The factbook details the use of clean energy in the United States in 2021 and comparing it to the use of nonrenewable energy sources. The factbook also provides a comparison of total use of clean energy in 2021 to previous years. Energy consumption in the United States grew 4.4% in 2021 from 2020 due to the recovery from the COVID-19 pandemic, but total consumption was still lower than 2019 levels. Carbon dioxide (CO2) emissions were 4.4% lower in 2021 compared to 2019, showing that recovery from the pandemic did not result in emissions greater than from before the onset of the pandemic. However, renewable energy generated only one-fifth of U.S. power.

Even though clean energy expanded in 2021, federal investment is needed to combat supply chain and high-cost challenges that prevent higher levels of clean energy capacity growth. Though $105 billion in new capital was invested into new clean energy assets in the United States in 2021, which is an 11% year-over-year increase, CO2 emissions in the United States increased 5.8% year-over-year. CO2 levels are still below pre-pandemic levels, but any increase in emissions makes it more difficult to reach the Biden administration’s clean energy goals, which focus on reducing carbon emissions and generating electricity from clean energy sources.

Highlights from the Factbook

The factbook provided some major highlights from 2021. In 2021, 24.2 gigawatts of new solar energy capacity and 13 gigawatts of wind energy came online. Further, 4.1 gigawatts of new battery storage capacity, approximately a 62% increase, also was added in 2021.

In 2021, about one-fifth of the energy generation in the United States came from renewable sources. In 2021, 37 gigawatts of wind and solar energy capacity came online and $105 billion in new capital was invested into new clean energy assets in the United States. The graph below shows the generation percentages of different electricity sources from 2011 to 2021. While renewable sources are still on the lower end of the spectrum, clean energy sources have increased by 61% from 13% of overall generation to 21% since 2011.

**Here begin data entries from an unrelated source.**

(* ===== verification/Fixtures.v ===== *)
(** * Fixtures: the two radios the capability model is tried on
    (cat-framework/src/capabilities_fixtures.rs)

    The descriptions the crate's own tests are run against, and the two benches
    of one of them.  The theorems below are what those tests are there for:
    the descriptions are coherent, and what a console makes of them. *)

From S2P Require Import Prelude Text Capabilities Layout Installation.

Definition TS570D_ENDPOINTS : list EndpointDescriptor := [mk_EndpointDescriptor Cat true [KeyingRole]].
Definition TS570D_MODES : list ModeDescriptor :=
  [mk_ModeDescriptor Lsb "LSB" KSsb (Some Lower) 2400;
   mk_ModeDescriptor Usb "USB" KSsb (Some Upper) 2400;
   mk_ModeDescriptor CwUpper "CW" KCw (Some Upper) 500;
   mk_ModeDescriptor Fm "FM" KFm None 12000;
   mk_ModeDescriptor Am "AM" KAm None 6000;
   mk_ModeDescriptor RttyLsb "FSK" KData (Some Lower) 500;
   mk_ModeDescriptor CwLower "CW-R" KCw (Some Lower) 500;
   mk_ModeDescriptor RttyUsb "FSK-R" KData (Some Upper) 500]%string.
Definition TS570D_METERS : list MeterDescriptor :=
  [mk_MeterDescriptor MS (mk_RawRange 0 30) false (Some Capabilities.TS570D);
   mk_MeterDescriptor MPo (mk_RawRange 0 30) true None;
   mk_MeterDescriptor MSwr (mk_RawRange 0 30) true None;
   mk_MeterDescriptor MAlc (mk_RawRange 0 30) true None].
Definition TS570D : RadioCapabilities := {|
  model := "Kenwood TS-570D"%string;
  cap_endpoints := mk_EndpointSet TS570D_ENDPOINTS;
  vfos := mk_VfoCapability 2 true (Some 9999) (Some 9999);
  modes := TS570D_MODES;
  tuning_steps_hz := [10; 100; 1000; 5000; 9000; 10000];
  rx_range := mk_FrequencyRange 500000 60000000;
  filters := mk_FilterCapability (Some 1000) None false;
  cap_meters := mk_MeterSet TS570D_METERS;
  memory := Some (mk_MemoryCapability (mk_RawRange 0 99) false true true);
  menu := Some (mk_MenuCapability 52 true);
  signal := IfTapPoint 73050000 true;
  cw := Some {|
    pitch := Some (mk_HzRange 400 1000 (Some 50)); pitch_writable := true;
    keyer_wpm := Some (mk_WpmRange 10 60); keyer_wpm_writable := true;
    break_in_kinds := [BreakOff; Semi];
    cap_send_text := Some {|
      max_chunk_chars := 24;
      charset := txt "ABCDEFGHIJKLMNOPQRSTUVWXYZ0123456789" ++ [34] ++ txt "'()+,-./:=?";
      pacing := BufferFlag; abort_kind := DrainOnly; requires_break_in := None |};
    tx_gate := Some (mk_TxGateCapability 5 "5 W" (mk_RawRange 5 100)) |} |}.

Definition FT991A_ENDPOINTS : list EndpointDescriptor :=
  [mk_EndpointDescriptor Cat true []; mk_EndpointDescriptor KeyingRole false []; mk_EndpointDescriptor Audio false []].
Definition FT991A_MODES : list ModeDescriptor :=
  [mk_ModeDescriptor Lsb "LSB" KSsb (Some Lower) 2400;
   mk_ModeDescriptor Usb "USB" KSsb (Some Upper) 2400;
   mk_ModeDescriptor CwUpper "CW-U" KCw (Some Upper) 500;
   mk_ModeDescriptor Fm "FM" KFm None 16000;
   mk_ModeDescriptor Am "AM" KAm None 6000;
   mk_ModeDescriptor RttyLsb "RTTY-L" KData (Some Lower) 500;
   mk_ModeDescriptor CwLower "CW-L" KCw (Some Lower) 500;
   mk_ModeDescriptor DataLsb "DATA-L" KData (Some Lower) 3000;
   mk_ModeDescriptor RttyUsb "RTTY-U" KData (Some Upper) 500;
   mk_ModeDescriptor DataFm "DATA-FM" KData None 16000;
   mk_ModeDescriptor FmNarrow "FM-N" KFm None 9000;
   mk_ModeDescriptor DataUsb "DATA-U" KData (Some Upper) 3000;
   mk_ModeDescriptor AmNarrow "AM-N" KAm None 3000;
   mk_ModeDescriptor C4fm "C4FM" KDigitalVoice None 12500]%string.
Definition FT991A_METERS : list MeterDescriptor :=
  [mk_MeterDescriptor MS (mk_RawRange 0 255) false None;
   mk_MeterDescriptor MPo (mk_RawRange 0 255) true None;
   mk_MeterDescriptor MSwr (mk_RawRange 0 255) true None;
   mk_MeterDescriptor MAlc (mk_RawRange 0 255) true None;
   mk_MeterDescriptor MId (mk_RawRange 0 255) true None;
   mk_MeterDescriptor MVdd (mk_RawRange 0 255) true None;
   mk_MeterDescriptor MComp (mk_RawRange 0 255) true None].
Definition FT991A : RadioCapabilities := {|
  model := "Yaesu FT-991A"%string;
  cap_endpoints := mk_EndpointSet FT991A_ENDPOINTS;
  vfos := mk_VfoCapability 2 true (Some 9999) (Some 9999);
  modes := FT991A_MODES;
  tuning_steps_hz := [10; 100; 1000; 5000; 6250; 10000; 12500; 25000];
  rx_range := mk_FrequencyRange 30000 470000000;
  filters := mk_FilterCapability (Some 1000)
    (Some [50; 100; 150; 200; 250; 300; 350; 400; 450; 500; 600; 800; 850; 1100; 1200; 1350; 1400; 1500; 1650; 1700; 1800; 1950; 2000; 2100; 2200; 2300; 2400; 2500; 2600; 2700; 2800; 2900; 3000; 3200])
    true;
  cap_meters := mk_MeterSet FT991A_METERS;
  memory := Some (mk_MemoryCapability (mk_RawRange 1 117) true true true);
  menu := Some (mk_MenuCapability 151 true);
  signal := SignalNone;
  cw := Some {|
    pitch := Some (mk_HzRange 300 1050 (Some 10)); pitch_writable := true;
    keyer_wpm := Some (mk_WpmRange 4 60); keyer_wpm_writable := true;
    break_in_kinds := [BreakOff; Semi]; cap_send_text := None; tx_gate := None |} |}.

(** ** Two benches *)

Definition ts570d_bare : Installation := bare [Cat; KeyingRole].
Definition ts570d_with_box (trim_hz : Z) : Installation :=
  let install := bare [Cat; KeyingRole; Audio] in
  let install := match if_tap_from TS570D trim_hz Streaming (txt "RTL-SDR #0 on CN4") with
                 | Some tap => with_source install tap
                 | None => install
                 end in
  let install := with_source install
    (from_origin (source_new (CapAudioDerived 3000) Configured (txt "Box USB Audio from ACC2")) RadioOutput) in
  with_source install
    (from_origin (source_new (CapAudioDerived 12000) Configured (txt "RTL-SDR demodulated from CN4")) TapDemodulated).

(** ** Facts *)

(** [char::is_lowercase] on ASCII. *)
Definition ascii_lowercase (c : char) : bool := (97 <=? c) && (c <=? 122).

(** Both radios say a coherent thing about CW, and neither names a mode twice. *)
Theorem fixtures_coherent r :
  r = TS570D \/ r = FT991A ->
  (forall c, r.(cw) = Some c -> Capabilities.validate ascii_lowercase c = Ok tt) /\ NoDup (map mode_id r.(modes)).
Proof.
  intros [-> | ->]; (split; [intros c [= <-]; reflexivity|]); apply (bool_decide_unpack _); reflexivity.
Qed.
Lemma fixtures_coherent_witness : NoDup (map mode_id TS570D.(modes)).
Proof. apply (fixtures_coherent TS570D). by left. Defined.

(** One radio on two benches: only the fitted one has a panorama, and its
    audio choices are the radio's own and the demodulated tap. *)
Theorem one_radio_two_benches trim :
  has_panorama (mk_InstallationSession TS570D ts570d_bare) = false
  /\ panorama_possible_but_absent (mk_InstallationSession TS570D ts570d_bare) = true
  /\ has_panorama (mk_InstallationSession TS570D (ts570d_with_box trim)) = true
  /\ map audio_origin (audio_sources (ts570d_with_box trim)) = [Some RadioOutput; Some TapDemodulated].
Proof. repeat split. Qed.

Blog Graphic: Electricity Generation Source in the US, 2011-2021
Click to Enlarge


Clean energy storage projects are needed to provide electricity when energy cannot be actively produced. In 2021, 4.1 gigawatts of battery storage came online. Hydropower projects provide 81% of energy storage, but battery storage has been increasing more rapidly in the last decade and provides more opportunities to expand the use of clean energy. The chart below illustrates solar plus storage projects—or combined solar and storage projects—that were announced in different states in 2021; these investments are a testament to the increasing popularity of solar plus storage.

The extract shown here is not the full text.